El grito de terror que Lizzy pegó en ese instante, llegó hasta los oídos de cierto albino que en el pasado hubiera hecho lo que sea por sus hermanas pero que ahora haría lo que fuera por sus hijas.
Lincoln POV.
El grito de terror de una de mis bebés, hizo que me despertará y me levantará de la cama cómo un rayo.
Salí de la habitación y allí encontré a mis dos preciados tesoros. Leía al parecer consolaba a Lizzy quién lloraba acurrucada en medio del pasillo.
—¿Qué pasa dulzura? —Le pregunté a Leía al acercarme a ellas. También cargue a Lizzy en mis brazos y la abracé contra mi pecho para calmarla.
—Pues no sé papi, cuándo me di cuenta de que no estaba acostada a mi lado, salí a buscarla y la encontré aquí afuera llorando —me explicó Leía.
—Ssssh... —Mesi un poco a Lizzy antes de preguntarle lo siguiente. —¿Qué pasa mi amor, por que lloras?
—M-ma-ma-mami... N-no es-esta... —Fue todo lo que pude entender.
Al parecer extrañaba a la tarada de Lana y cómo no, si ha vivido con ella estos últimos tres años.
—Los m-monstruos me comerán s-si ella n-no esta conmigo.
—¡Bah! —Exclamó Leía como si estuviera ofendida. —¿Para que quieres a tu mamá si tenemos a nuestro padre presente? —Preguntó ella con una sonrisa, alabando mi extraordinaria fuerza.
Lizzy la volteó a ver y luego a mi. Esbozo una débil sonrisa y me abrazó.
Yo sonreí ante esto, no podía estar más orgulloso, se llevaban muy bien. Eso era la verdadera hermandad.
No como la que yo tuve.
No se por cuánto tiempo estuve allí de pie viendo a la nada pero lo único que sé, es que no fue muy cortés de parte de Leía, darme un suave puntapié para llamar mi atención.
—Leía, ¿Qué pasa? —Pregunté un poquito enojado.
Ella tenía una expresión cansada y en repuesta, únicamente me señaló a la bella durmiente que reposaba en mis brazos.
—Ups... Creó que la llevaré a dormir a mi cuarto por mientras se me ocurre como hacer que deje de extrañar a su madre —me di media vuelta pero una garganta siendo aclarada a mis espaldas, me hizo darme la vuelta.
Leía estaba de brazos cruzados, me observaba de forma molesta mientras movía su pie de forma rítmica cómo esperando algo.
—¿Qué sucede Leía? —Pregunté, aún no soy tan buen padre cómo adivinar que es lo que mis hijas quieren.
Ella simplemente suspiró con fastidio y de brazos caídos me dijo.
—¿Solo a ella la llevarás a dormir contigo? ¿Y yo que? ¿Qué me lleven los monstruo, no? —Sonaba muy ofendida.

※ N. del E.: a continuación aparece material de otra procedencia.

(** * seminars/ranges.cpp: the range pipelines of the seminar, embedded and verified

    The development follows [main] of [src/seminars/ranges.cpp]:

    - the records [Point] and [Point3] and the two stream operators;
    - the pipeline [points] (istream view, filter, transform), its traversal
      through [views::drop(1)] into [std::cout] and its second traversal
      into [cached_points];
    - the bounded traversal of [views::iota(0)];
    - the three sorting calls on [cached_points].

    [float] is IEEE-754 binary32, taken from the Standard Library's
    [SpecFloat] at precision 24 and maximal exponent 128.  Standard input is
    a sequence of extraction attempts: the text-to-number conversion of the
    I/O library is kept abstract, each field either converts to a binary32
    value, is no number at all, or is a numeral out of range.  Output is the sequence of items inserted into
    [std::cout].  Loops whose end depends on the data take fuel; the
    theorems give the fuel that suffices. *)

From Stdlib Require Import String Ascii.
From Stdlib Require Import List ZArith Lia Bool.
From Stdlib Require Import Permutation Sorted.
From Stdlib Require Import SpecFloat.
Import ListNotations.

Local Open Scope Z_scope.

(** ** binary32 *)

Module F32.

Definition prec : Z := 24.
Definition emax : Z := 128.

Definition t : Type := spec_float.

Definition valid (f : t) : bool := valid_binary prec emax f.

Definition zero : t := S754_zero false.

(** [a * b] on [float] operands: correctly rounded, to nearest even. *)
Definition mul (a b : t) : t := SFmul prec emax a b.

(** [a < b], [a <= b], [a == b]; all three are false on a NaN operand. *)
Definition ltb (a b : t) : bool := SFltb a b.
Definition leb (a b : t) : bool := SFleb a b.
Definition eqb (a b : t) : bool := SFeqb a b.

Definition is_nan (f : t) : bool :=
  match f with S754_nan => true | _ => false end.

(** The literal [20.0f], that is [0xA00000 * 2^-19]. *)
Definition twenty : t := S754_finite false 10485760 (-19).

(** The value of a zero or finite [float], counted in units of [2^-149],
    the smallest positive [float]; infinities and NaN have none. *)
Definition units (f : t) : option Z :=
  match f with
  | S754_zero _ => Some 0
  | S754_finite s m e => Some ((if s then - Zpos m else Zpos m) * 2 ^ (e + 149))
  | _ => None
  end.

(** [FLT_MAX], the largest finite [float], [(2^24 - 1) * 2^104], and its
    opposite. *)
Definition FLT_MAX : t := SFmax_float prec emax.
Definition neg_FLT_MAX : t := SFopp FLT_MAX.

(** A few more literals, for the concrete runs below. *)
Definition of_small (n : positive) : t := binary_round prec emax false n 0.
Definition one : t := of_small 1.
Definition two : t := of_small 2.
Definition three : t := of_small 3.
Definition six : t := of_small 6.
Definition nan : t := S754_nan.

End F32.

Definition float : Type := F32.t.

(** ** The records *)

(** [struct Point { float x; float y; };] *)
Record Point : Type := mkPoint { Point_x : float; Point_y : float }.

(** [struct Point3 { float x; float y; float z; };] *)
Record Point3 : Type :=
  mkPoint3 { Point3_x : float; Point3_y : float; Point3_z : float }.

(** ** Streams and the world *)

(** One extraction attempt on the input: a field that converts to a
    [float]; text that is not a number; or a numeral too large for a
    [float], such as [1e50] or, [negative], [-1e50]. *)
Inductive token : Type :=
| Num (f : float)
| Junk
| Huge (negative : bool).

(** [std::istream]: what is still to be read, and the fail state
    ([!stream] is true once an extraction has failed; nothing in the
    program clears it). *)
Record istream : Type := mkIstream { pending : list token; failed : bool }.

(** A stream in good state with [ts] still to be read. *)
Definition good (ts : list token) : istream := {| pending := ts; failed := false |}.

(** What is inserted into [std::cout], item by item. *)
Inductive out_item : Type :=
| OFloat (f : float)
| OInt (n : Z)
| OStr (s : string).

Definition newline : string := String (ascii_of_nat 10) EmptyString.

Record world : Type := mkWorld { cin : istream; cout : list out_item }.

(** ** Programs over the world

    A statement either completes with a value and a new world, runs out of
    the fuel given to one of its loops, or has undefined behaviour (signed
    overflow, a read or a step outside a container). *)
Inductive outcome (A : Type) : Type :=
| Done (a : A) (w : world)
| OutOfFuel
| Undefined.

Arguments Done {A} a w.
Arguments OutOfFuel {A}.
Arguments Undefined {A}.

Definition prog (A : Type) : Type := world -> outcome A.

Definition ret {A} (a : A) : prog A := fun w => Done a w.

Definition bind {A B} (m : prog A) (k : A -> prog B) : prog B :=
  fun w =>
    match m w with
    | Done a w' => k a w'
    | OutOfFuel => OutOfFuel
    | Undefined => Undefined
    end.

Definition out_of_fuel {A} : prog A := fun _ => OutOfFuel.
Definition undefined {A} : prog A := fun _ => Undefined.

Declare Scope prog_scope.
Delimit Scope prog_scope with prog.
Notation "x <- m ;; k" := (bind m (fun x => k))
  (at level 100, m at next level, right associativity) : prog_scope.
Notation "m ;;; k" := (bind m (fun _ => k))
  (at level 100, right associativity) : prog_scope.
Local Open Scope prog_scope.

(** [ostr << item] on [std::cout]. *)
Definition put (o : out_item) : prog unit :=
  fun w => Done tt {| cin := cin w; cout := cout w ++ [o] |}.

(** [!std::cin] *)
Definition cin_failed : prog bool := fun w => Done (failed (cin w)) w.

(** ** util.hpp *)

(** [void print(auto name, const auto& item)]:
    [std::cout << name << ": " << item << '\n';] *)
Definition print (name : string) (item : out_item) : prog unit :=
  put (OStr name) ;;; put (OStr ": ") ;;; put item ;;; put (OStr newline).

(** [template<typename T> void print(const T& item)]:
    [std::cout << item << '\n';] *)
Definition print1 (item : out_item) : prog unit :=
  put item ;;; put (OStr newline).

(** ** The stream operators *)

(** [istr >> f] for a [float&]: a stream that has already failed leaves the
    target alone; so does one with nothing left (and it fails); text that
    is not a number stays unread, stores zero and fails; a numeral out of
    range is consumed, stores [FLT_MAX] or its opposite, and fails; a
    number is consumed and stored. *)
Definition extract_float (s : istream) (old : float) : istream * float :=
  if failed s then (s, old)
  else
    match pending s with
    | [] => ({| pending := []; failed := true |}, old)
    | Junk :: r => ({| pending := Junk :: r; failed := true |}, F32.zero)
    | Huge negative :: r =>
        ({| pending := r; failed := true |},
         if negative then F32.neg_FLT_MAX else F32.FLT_MAX)
    | Num f :: r => ({| pending := r; failed := false |}, f)
    end.

(** [std::istream& operator>>(std::istream& istr, Point& point)]:
    [return istr >> point.x >> point.y;] *)
Definition extract_Point (s : istream) (point : Point) : istream * Point :=
  let '(s1, px) := extract_float s (Point_x point) in
  let '(s2, py) := extract_float s1 (Point_y point) in
  (s2, {| Point_x := px; Point_y := py |}).

(** [std::ostream& operator<<(std::ostream& ostr, const Point3& point)]:
    [return ostr << point.x << " " << point.y << " " << point.z;] *)
Definition insert_Point3 (point : Point3) : prog unit :=
  put (OFloat (Point3_x point)) ;;; put (OStr " ") ;;;
  put (OFloat (Point3_y point)) ;;; put (OStr " ") ;;;
  put (OFloat (Point3_z point)).

(** ** The pipeline [points]

    [views::istream<Point>(std::cin)] owns one [Point], which every read
    overwrites; the stream it reads from is [std::cin], shared by every
    copy of the view. *)
Record istream_view : Type := mkIstreamView { object : Point }.

(** [views::filter(pred)] over the istream view. *)
Record filter_view : Type :=
  mkFilterView { filter_base : istream_view; filter_pred : Point -> bool }.

(** [views::transform(fun)] over the filter view. *)
Record transform_view : Type :=
  mkTransformView { transform_base : filter_view;
                    transform_fun : Point -> Point3 }.

(** [[](Point value) { return value.x < 20.0f; }] *)
Definition points_filter (value : Point) : bool :=
  F32.ltb (Point_x value) F32.twenty.

(** [[](Point value) { return Point3(value.x, value.x * value.y, value.y); }] *)
Definition points_transform (value : Point) : Point3 :=
  {| Point3_x := Point_x value;
     Point3_y := F32.mul (Point_x value) (Point_y value);
     Point3_z := Point_y value |}.

(** [auto points = views::istream<Point>(std::cin) | views::filter(..)
    | views::transform(..);]  The view's object is value-initialised;
    nothing is read yet. *)
Definition points : transform_view :=
  {| transform_base :=
       {| filter_base := {| object := {| Point_x := F32.zero; Point_y := F32.zero |} |};
          filter_pred := points_filter |};
     transform_fun := points_transform |}.

(** The read behind [begin()] and behind [operator++] of the istream
    view's iterator: [*stream >> object]. *)
Definition istream_read (v : istream_view) : prog istream_view :=
  fun w =>
    let '(s, p) := extract_Point (cin w) (object v) in
    Done {| object := p |} {| cin := s; cout := cout w |}.

(** [ranges::find_if(it, default_sentinel, pred)] on the istream view's
    iterator: [while (it != end && !pred( *it)) ++it;] *)
Fixpoint find_if (fuel : nat) (pred : Point -> bool) (v : istream_view)
  : prog istream_view :=
  match fuel with
  | O => out_of_fuel
  | S n =>
      e <- cin_failed ;;
      if e then ret v
      else if pred (object v) then ret v
      else (v' <- istream_read v ;; find_if n pred v')
  end.

(** [filter_view::begin()]: [find_if(ranges::begin(base), ranges::end(base), pred)];
    the base is an input range, so the position is not cached. *)
Definition filter_begin (fuel : nat) (fv : filter_view) : prog istream_view :=
  v <- istream_read (filter_base fv) ;; find_if fuel (filter_pred fv) v.

(** [filter_view::iterator::operator++]:
    [current = find_if(++current, ranges::end(base), pred)]. *)
Definition filter_incr (fuel : nat) (pred : Point -> bool) (v : istream_view)
  : prog istream_view :=
  v' <- istream_read v ;; find_if fuel pred v'.

(** [ranges::next(it, n, end)], behind [drop_view::begin()]:
    [while (n-- > 0 && it != end) ++it;] *)
Fixpoint advance (fuel : nat) (pred : Point -> bool) (n : nat) (v : istream_view)
  : prog istream_view :=
  match n with
  | O => ret v
  | S k =>
      e <- cin_failed ;;
      if e then ret v
      else (v' <- filter_incr fuel pred v ;; advance fuel pred k v')
  end.

(** The loop of [rng::copy]: [for (; it != end; ++it, ++out) *out = *it;]
    [*it] applies the transform to the filter iterator's element; the
    output iterator is a [sink] threading its own state. *)
Fixpoint copy_loop {S : Type} (fuel : nat) (tv : transform_view)
    (sink : S -> Point3 -> prog S) (out : S) (v : istream_view) : prog S :=
  match fuel with
  | O => out_of_fuel
  | Datatypes.S n =>
      e <- cin_failed ;;
      if e then ret out
      else (out' <- sink out (transform_fun tv (object v)) ;;
            v' <- filter_incr n (filter_pred (transform_base tv)) v ;;
            copy_loop n tv sink out' v')
  end.

(** [rng::copy(tv | views::drop(count), out)]; [count = 0] is
    [rng::copy(tv, out)].  [views::drop] copies the view it is given. *)
Definition copy_drop {S : Type} (fuel : nat) (tv : transform_view) (count : nat)
    (sink : S -> Point3 -> prog S) (out : S) : prog S :=
  v0 <- filter_begin fuel (transform_base tv) ;;
  v1 <- advance fuel (filter_pred (transform_base tv)) count v0 ;;
  copy_loop fuel tv sink out v1.

(** [std::ostream_iterator<Point3>(std::cout, "\n")]: assignment inserts
    the value, then the delimiter. *)
Definition ostream_iterator (_ : unit) (value : Point3) : prog unit :=
  insert_Point3 value ;;; put (OStr newline).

Me pareció muy gracioso la forma en que se cruzó de brazos y me dio la espalda. Era su típica pose, no te hablaré nunca más.
Pero me aguanté las ganas de reírme, la última vez que lo hice, no me habló en dos horas y odiaba estar peleado con mi primer bebé.
—Esta bien princesa, vamos, papi te protegerá de los monstruos —le dije, sone muy maternal pero así era yo con ella.
–¡Gracias! —Agradeció ella al tiempo en que se daba la vuelta y me miraba de forma alegre. —Iré por mi almohada rellena de flores y enseguida vuelvo, no me tardó. —Avisó ella y apenas dio dos pasos y me volteó a ver con una ceja levantada.
—¿Qué pasa cielo? —Pregunté extrañado.
—¿Por que andas en ropa interior? —Me preguntó.
Yo me volteé a ver y me di cuenta de que estaba únicamente usando mis bóxer naranjas. Sentí mi cara arder en ese instante. Levanté la vista y observe a Leía con una sonrisa nerviosa.
Había olvidado que me había quitado la camisa por la calor que hacía, pero no importaba, mis hijas eran primero.
—Es que...
—No importa —me corto ella y siguió su camino a la habitación. —Pero hombre, sé muy bien que estas muy guapo pero no es motivo para andar exhibiendo tu cuerpo frente a tus lindas hijas... —Fue lo último que me dijo mientras entraba a su habitación. —Hay que tener escrúpulos y mucha pero mucha decencia. —Continuó a los pocos segundos mientras salía de su habitación ya con su costosa almohada de flores. La cuál tenía que comprar cada semana, ya que cómo sabrán, las flores se marchitan.
—Oh si, jeje –reí nervioso. —No volverá a pasar.
—Estas perdonado —dijo ella mientras se acercaba a mi y tomaba mi mano para irnos a la habitación para acompañar a Lizzy a dormir.
Sonreí con felicidad, no podía pedir nada más. Tenía dinero por montones gracias al negocio que Carol y yo tenemos, tenía dos hermosas hijas y lo mejor de todo era que no habían hermanas o padres traidores cerca cómo para echarlo todo a perder.
Aunque no todo era color de rosas.
Mientras estaba acostado con ambas niñas recostadas en mi pecho. No pude evitar pensar en cómo Lizzy debe estar sufriendo por la falta de su madre.
Por lo que tenía que pensar en algo y pronto.
—Pero, ¿Qué podrá ser? —Me pregunté en voz baja cuándo se me ocurrió algo de repente. —Ay... Ssshh. —Me silencie a mi mismo al recordar que no estaba solo.
Ya después de procurar que ambas estuvieran dormidas y muy cómodas.
Saqué mi celular y le escribí un mensaje a Lola.
Para Lola:
—Necesitó que tú y Lana vengan a mi casa el sábado en la noche para hablar sobre el futuro de nuestras hijas, no falten o me molestare.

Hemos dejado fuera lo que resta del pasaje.